3

If I get some posts on reddict.com, how can I predict whether this post will (trending/hot/popular) in the future or not? I would like to use the hidden markov model to predict it, but I don`t know how to define the hidden states and observation sequence...can anyone give me any suggestion? Thanks~

I only have these time series data, such asu comments..

OOO
  • 39
  • 2

2 Answers2

2

An HMM doesn't really make sense (echoing what Dries said). If you want to use an HMM, you would have to justify it by asking "Can Reddit posts be represented by a Markov process?" I can't think of a way to make that sentence true and still take advantage of the features related to a popular post.

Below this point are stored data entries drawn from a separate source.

(** The visit function: [seen] items so far, [ms] collected. *)
Fixpoint visit_urms (f : UserResourceMappingFilter) (opt : option FindOptions) (seen : Z)
    (ms : list UserResourceMapping) (vs : list UserResourceMapping) : list UserResourceMapping :=
  match vs with
  | [] => ms
  | m :: vs =>
    let reachedOffset := match opt with None => true | Some o => fo_Offset o <=? seen end in
    let ms := if reachedOffset && filterFn f m then ms ++ [m] else ms in
    let continue := match opt with
                    | None => true
                    | Some o => (fo_Limit o <=? 0) || (Z.of_nat (length ms) <? fo_Limit o)
                    end in
    if continue then visit_urms f opt (seen + 1) ms vs else ms
  end.

(** The cursor over the mappings of a resource, or of all. *)
Definition urm_cursor (s : kv) (rid : ID) : list UserResourceMapping :=
  omap (fun key => urms s !! key)
    (merge_sort key_le
       (List.filter (fun key => negb (PlatformID.Valid rid) || (key.1 =? rid)) (fst <$> map_to_list (urms s)))).

Fixpoint scan_urms (f : UserResourceMappingFilter) (opt : option FindOptions)
    (ms : list UserResourceMapping) (vs : list UserResourceMapping) : list UserResourceMapping :=
  match vs with
  | [] => ms
  | m :: vs =>
    let ms := if filterFn f m then ms ++ [m] else ms in
    let stop := match opt with
                | None => false
                | Some o => (0 <? fo_Limit o) && (fo_Limit o <=? Z.of_nat (length ms))
                end in
    if stop then ms else scan_urms f opt ms vs
  end.

Definition ListURMs (f : UserResourceMappingFilter) (opt : option FindOptions) : M (list UserResourceMapping) :=
  do s <- get;
  if PlatformID.Valid (f_UserID f)
  then ret (visit_urms f opt 0 [] (walk_user s (f_UserID f)))
  else ret (scan_urms f opt [] (urm_cursor s (f_ResourceID f))).

Definition by_user (uid : ID) : UserResourceMappingFilter := MkURMFilter 0 "" uid "".
Definition by_resource (rid : ID) : UserResourceMappingFilter := MkURMFilter rid "" 0 "".

(** ** Users and passwords *)

Definition uniqueUserName (uname : text) : M unit :=
  do s <- get;
  match userIndex s !! uname with
  | None => ret tt
  | Some _ => throw UserAlreadyExistsError
  end.

Definition uniqueUserID (id : ID) : M unit :=
  do s <- get;
  match users s !! id with
  | None => ret tt
  | Some _ => throw UserIDAlreadyExistsError
  end.

Definition GetUserByName (n : text) : M User :=
  deferred (
    do s <- get;
    do id <- or_throw (userIndex s !! n) ErrUserNotFound;
    GetUser id).

Definition CreateUser (u : User) : M User :=
  deferred (
    do id <- (if negb (PlatformID.Valid (u_ID u)) then next_ID IDGen else ret (u_ID u));
    let u := MkUser id (u_Name u) (u_OAuthID u) (u_Status u) in
    do id <- encode_ID id InvalidUserIDError;
    do_ uniqueUserName (u_Name u);
    do_ uniqueUserID id;
    do_ put (set_userIndex (insert (u_Name u) id));
    do_ put (set_users (insert id u));
    ret u).

Record UserUpdate := MkUserUpdate {
  uu_Name : option text;
  uu_Status : option Status }.

Definition UpdateUser (id : ID) (upd : UserUpdate) : M User :=
  deferred (
    do id <- encode_ID id (fun e => e);
    do u <- GetUser id;
    do u <- match uu_Name upd with
            | Some name =>
              if bool_decide (name <> u_Name u) then
                do_ uniqueUserName name;
                do_ put (set_userIndex (delete (u_Name u)));
                let u := MkUser (u_ID u) name (u_OAuthID u) (u_Status u) in
                do_ put (set_userIndex (insert (u_Name u) id));
                ret u
              else ret u
            | None => ret u
            end;
    let u := MkUser (u_ID u) (u_Name u) (u_OAuthID u) (default (u_Status u) (uu_Status upd)) in
    do_ put (set_users (insert id u));
    ret u).
Lemma length_filter_le {A} (p : A -> bool) (l : list A) : (length (List.filter p l) <= length l)%nat.
Proof. induction l as [|a l IH]; cbn; [done|]. destruct (p a); cbn; lia. Qed.

(** A user has at most as many mappings as the index has entries. *)
Lemma length_walk_user s uid : (length (walk_user s uid) <= size (urmByUser s))%nat.
Proof.
  unfold walk_user. etransitivity; [apply length_omap_le|].
  rewrite (Permutation_length (merge_sort_Permutation _ _)), length_fmap.
  etransitivity; [apply length_filter_le|]. by rewrite length_map_to_list.
Qed.

(** ** The properties *)

(** C23. Consistency: after any sequence of service calls on an empty store,
    whether the calls succeed or fail, every index agrees with the data, names
    are unique, the user of every mapping and of every password exists, and the
    organization of every bucket does, provided that organizations are given
    names without surrounding white space.  That the resource of a mapping
    exists is not claimed, since the store does not check it.  The store keeps
    the records themselves: names are taken to be valid UTF-8, which JSON
    gives back as they were. *)
Theorem tenant_operations_consistent os calls :
  Forall op_trimmed os -> tenant_ok (w_kv (execs os (MkWorld empty_kv calls))).
Proof. intros H. apply execs_ok; [done|]. apply empty_ok. Qed.

(** C24. Deleting an organization of a consistent store succeeds and removes it,
    its index entry, all its buckets with their index entries, and every
    mapping of a user to the organization or to one of the buckets, and
    nothing else; the store stays consistent and the organization is no longer
    found. *)
Theorem DeleteOrganization_cascades id o w :
  tenant_ok (w_kv w) -> orgs (w_kv w) !! id = Some o ->
  let w' := MkWorld (forget_org id (o_Name o) (w_kv w)) (w_calls w) in
  DeleteOrganization id w = (Ok tt, w') /\ tenant_ok (w_kv w') /\
  FindOrganizationByID id w' = (Err ErrOrgNotFound, w') /\
  (forall b, buckets (w_kv w') !! b_ID b = Some b -> b_OrgID b <> id) /\
  (forall k m, urms (w_kv w') !! k = Some m -> belongs (w_kv w) id (m_ResourceID m) = false).
Proof.
  intros Hok Ho w'. destruct (DeleteOrganization_run id o w Hok Ho) as [Hd Hok']. destruct (ok_orgs _ Hok id o Ho) as [_ Hv].
  split_and!; [done|done| | |].
  - apply View_run. unfold GetOrg, deferred, bind. rewrite encode_ID_valid by done. cbn. by rewrite lookup_delete_eq.
  - intros b Hb. by apply map_lookup_filter_Some in Hb as [_ Hb].
  - intros k m Hk. destruct (ok_urms _ Hok' k m Hk) as [Ek _]. apply map_lookup_filter_Some in Hk as [_ Hk]. by rewrite Ek in Hk.
Qed.

(** C27. Deleting a user of a consistent store succeeds and removes the user, the
    name from the index, the password and every mapping of the user, and
    nothing else; afterwards the user is not found and has no permission
    through mappings. *)
Theorem DeleteUser_cascades id u w :
  tenant_ok (w_kv w) -> users (w_kv w) !! id = Some u ->
  let w' := MkWorld (forget_user id (u_Name u) (w_kv w)) (w_calls w) in
  UserSvc_DeleteUser id w = (Ok tt, w') /\ tenant_ok (w_kv w') /\
  FindUserByID id w' = (Err ErrUserNotFound, w') /\ stored_password id w' = (Err EIncorrectUser, w') /\
  FindUserResourceMappings (by_user id) None w' = (Ok [], w').
Proof.
  intros Hok Hu w'. destruct (GetUser_run id u w Hok Hu) as [_ Hv]. pose proof (forget_user_ok id u _ Hok Hu) as Hok'.
  assert (Hg : GetUser id w' = (Err ErrUserNotFound, w')).
  { unfold GetUser, deferred, bind. rewrite encode_ID_valid by done. cbn. by rewrite lookup_delete_eq. }
  split_and!; [|done|by apply View_run| |].
  - apply Update_run. unfold DeletePassword, bind at 1 2. rewrite encode_ID_valid by done. unfold put.
    set (w1 := MkWorld (set_passwords _ _) _). assert (Hok1 : tenant_ok (w_kv w1)).
    { apply (DeletePassword_ok id w tt w1 Hok). unfold DeletePassword, bind. by rewrite encode_ID_valid by done. }
    rewrite (DeleteUser_run id u w1 Hok1 Hu). do 2 f_equal. apply kv_eta; try done. unfold forget_user, w1; kvs.
    by rewrite delete_delete_eq.
  - apply View_run. unfold bind, try. by rewrite Hg.
  - apply View_run. rewrite ListURMs_by_user; [|done|by apply ok_urmIndex]. do 2 f_equal.
    destruct (walk_user (w_kv w') id) as [|m l] eqn:E; [done|]. exfalso.
    assert (Hm : m ∈ walk_user (w_kv w') id) by (rewrite E; left).
    apply elem_of_walk_user in Hm as (Em & k & Hk); [|by apply ok_urmIndex].
    destruct (ok_urms _ Hok' k m Hk) as [Ek _]. apply map_lookup_filter_Some in Hk as [_ Hk]. by rewrite Ek in Hk.
Qed.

Consider the possible feature set: the time it was posted, the user posting it, the type of post (link / image / text), the subreddit, the number of subscribers to that subreddit, a score of positivity / negativity, number of words in the title etc. Don't count out these features.

1

I don't think it makes a lot of sense to use HMM's for this problem. What I would suggest is some kind of text-based classifier. If you want to use a cool technique, you could use a neural network to learn based on the text of successful posts.

On the other hand, If you want to use an easy technique you could make a predictor for the popularity such as a regression model (try to predict upvotes).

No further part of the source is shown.